**WORK REQUIRED**
Below is some material. Set down exactly the line where "0x49547E0B; 0xBB3FFD08; 0xA86F0EFC;" appears and all lines after it, and stop at the last line.

________________________________________

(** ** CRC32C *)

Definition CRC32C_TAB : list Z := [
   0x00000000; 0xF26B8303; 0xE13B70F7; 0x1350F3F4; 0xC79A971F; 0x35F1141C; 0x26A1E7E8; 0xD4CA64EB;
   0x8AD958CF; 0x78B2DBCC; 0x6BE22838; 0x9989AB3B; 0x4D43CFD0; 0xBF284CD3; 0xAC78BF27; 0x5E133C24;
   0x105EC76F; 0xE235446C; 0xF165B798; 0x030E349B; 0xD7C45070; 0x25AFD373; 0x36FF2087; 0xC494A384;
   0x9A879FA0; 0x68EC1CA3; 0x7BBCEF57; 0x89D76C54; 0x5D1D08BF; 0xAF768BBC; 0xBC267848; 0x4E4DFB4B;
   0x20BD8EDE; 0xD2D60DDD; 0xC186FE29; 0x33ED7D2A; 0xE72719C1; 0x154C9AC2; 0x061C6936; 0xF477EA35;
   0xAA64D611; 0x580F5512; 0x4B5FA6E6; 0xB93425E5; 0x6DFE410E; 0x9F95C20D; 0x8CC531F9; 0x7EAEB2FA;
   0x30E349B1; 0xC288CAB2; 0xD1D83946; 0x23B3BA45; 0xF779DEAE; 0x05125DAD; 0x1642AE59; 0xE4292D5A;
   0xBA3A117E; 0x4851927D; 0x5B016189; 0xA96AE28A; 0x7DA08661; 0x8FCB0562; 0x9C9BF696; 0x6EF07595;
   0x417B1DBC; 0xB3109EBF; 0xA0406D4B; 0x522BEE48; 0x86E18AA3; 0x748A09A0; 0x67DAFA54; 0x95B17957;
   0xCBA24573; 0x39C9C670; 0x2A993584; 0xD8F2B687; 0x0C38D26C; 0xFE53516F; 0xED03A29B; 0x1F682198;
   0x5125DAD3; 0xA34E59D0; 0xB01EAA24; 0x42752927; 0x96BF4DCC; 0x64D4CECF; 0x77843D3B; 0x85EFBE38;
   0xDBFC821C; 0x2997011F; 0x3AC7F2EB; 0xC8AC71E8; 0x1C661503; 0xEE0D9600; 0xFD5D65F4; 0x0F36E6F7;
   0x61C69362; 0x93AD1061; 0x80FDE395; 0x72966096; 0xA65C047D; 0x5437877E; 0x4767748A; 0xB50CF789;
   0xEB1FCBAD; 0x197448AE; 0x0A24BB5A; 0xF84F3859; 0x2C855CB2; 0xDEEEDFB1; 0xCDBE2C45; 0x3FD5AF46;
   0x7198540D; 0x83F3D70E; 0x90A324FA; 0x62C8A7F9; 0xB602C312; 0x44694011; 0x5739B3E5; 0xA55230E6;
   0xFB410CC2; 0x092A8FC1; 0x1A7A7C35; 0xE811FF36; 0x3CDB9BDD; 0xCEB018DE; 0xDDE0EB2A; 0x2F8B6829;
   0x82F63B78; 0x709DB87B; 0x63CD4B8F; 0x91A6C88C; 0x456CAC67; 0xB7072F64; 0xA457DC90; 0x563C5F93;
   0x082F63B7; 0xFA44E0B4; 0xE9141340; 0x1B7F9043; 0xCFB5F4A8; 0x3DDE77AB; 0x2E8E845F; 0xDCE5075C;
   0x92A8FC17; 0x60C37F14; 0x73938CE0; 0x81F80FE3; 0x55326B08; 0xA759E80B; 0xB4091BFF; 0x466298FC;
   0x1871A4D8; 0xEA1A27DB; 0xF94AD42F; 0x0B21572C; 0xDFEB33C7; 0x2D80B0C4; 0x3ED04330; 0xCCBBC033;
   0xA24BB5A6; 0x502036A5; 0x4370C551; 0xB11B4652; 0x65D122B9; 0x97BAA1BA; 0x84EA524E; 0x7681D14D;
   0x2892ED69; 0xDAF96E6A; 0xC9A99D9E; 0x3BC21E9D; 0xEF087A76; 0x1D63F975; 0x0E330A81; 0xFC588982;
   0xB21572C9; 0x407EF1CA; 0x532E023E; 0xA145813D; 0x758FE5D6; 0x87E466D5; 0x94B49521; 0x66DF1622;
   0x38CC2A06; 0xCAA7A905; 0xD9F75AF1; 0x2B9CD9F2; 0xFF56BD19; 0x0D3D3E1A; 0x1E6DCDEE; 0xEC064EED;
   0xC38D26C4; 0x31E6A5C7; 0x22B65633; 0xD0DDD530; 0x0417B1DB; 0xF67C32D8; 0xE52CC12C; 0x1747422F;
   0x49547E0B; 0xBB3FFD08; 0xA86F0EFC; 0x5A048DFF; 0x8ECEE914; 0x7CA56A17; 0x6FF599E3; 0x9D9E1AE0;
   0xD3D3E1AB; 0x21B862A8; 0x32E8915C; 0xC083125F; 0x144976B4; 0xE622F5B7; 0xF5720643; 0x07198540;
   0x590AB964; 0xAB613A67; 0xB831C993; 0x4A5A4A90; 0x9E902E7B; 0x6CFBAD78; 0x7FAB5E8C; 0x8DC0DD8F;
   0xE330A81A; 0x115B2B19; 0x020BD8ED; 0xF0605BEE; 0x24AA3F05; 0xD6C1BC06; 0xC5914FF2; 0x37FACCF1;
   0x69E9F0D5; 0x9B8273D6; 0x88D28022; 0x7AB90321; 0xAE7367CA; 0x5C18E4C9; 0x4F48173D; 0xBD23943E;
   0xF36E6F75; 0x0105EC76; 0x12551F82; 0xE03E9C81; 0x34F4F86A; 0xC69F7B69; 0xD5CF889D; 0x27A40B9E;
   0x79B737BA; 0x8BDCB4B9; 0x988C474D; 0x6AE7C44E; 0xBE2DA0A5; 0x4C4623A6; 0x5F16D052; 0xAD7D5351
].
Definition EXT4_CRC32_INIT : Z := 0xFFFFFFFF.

________________________________________

**RESPONSE TO THE EXERCISE**
   0x49547E0B; 0xBB3FFD08; 0xA86F0EFC; 0x5A048DFF; 0x8ECEE914; 0x7CA56A17; 0x6FF599E3; 0x9D9E1AE0;
   0xD3D3E1AB; 0x21B862A8; 0x32E8915C; 0xC083125F; 0x144976B4; 0xE622F5B7; 0xF5720643; 0x07198540;
   0x590AB964; 0xAB613A67; 0xB831C993; 0x4A5A4A90; 0x9E902E7B; 0x6CFBAD78; 0x7FAB5E8C; 0x8DC0DD8F;
   0xE330A81A; 0x115B2B19; 0x020BD8ED; 0xF0605BEE; 0x24AA3F05; 0xD6C1BC06; 0xC5914FF2; 0x37FACCF1;
   0x69E9F0D5; 0x9B8273D6; 0x88D28022; 0x7AB90321; 0xAE7367CA; 0x5C18E4C9; 0x4F48173D; 0xBD23943E;
   0xF36E6F75; 0x0105EC76; 0x12551F82; 0xE03E9C81; 0x34F4F86A; 0xC69F7B69; 0xD5CF889D; 0x27A40B9E;
   0x79B737BA; 0x8BDCB4B9; 0x988C474D; 0x6AE7C44E; 0xBE2DA0A5; 0x4C4623A6; 0x5F16D052; 0xAD7D5351
].
Definition EXT4_CRC32_INIT : Z := 0xFFFFFFFF.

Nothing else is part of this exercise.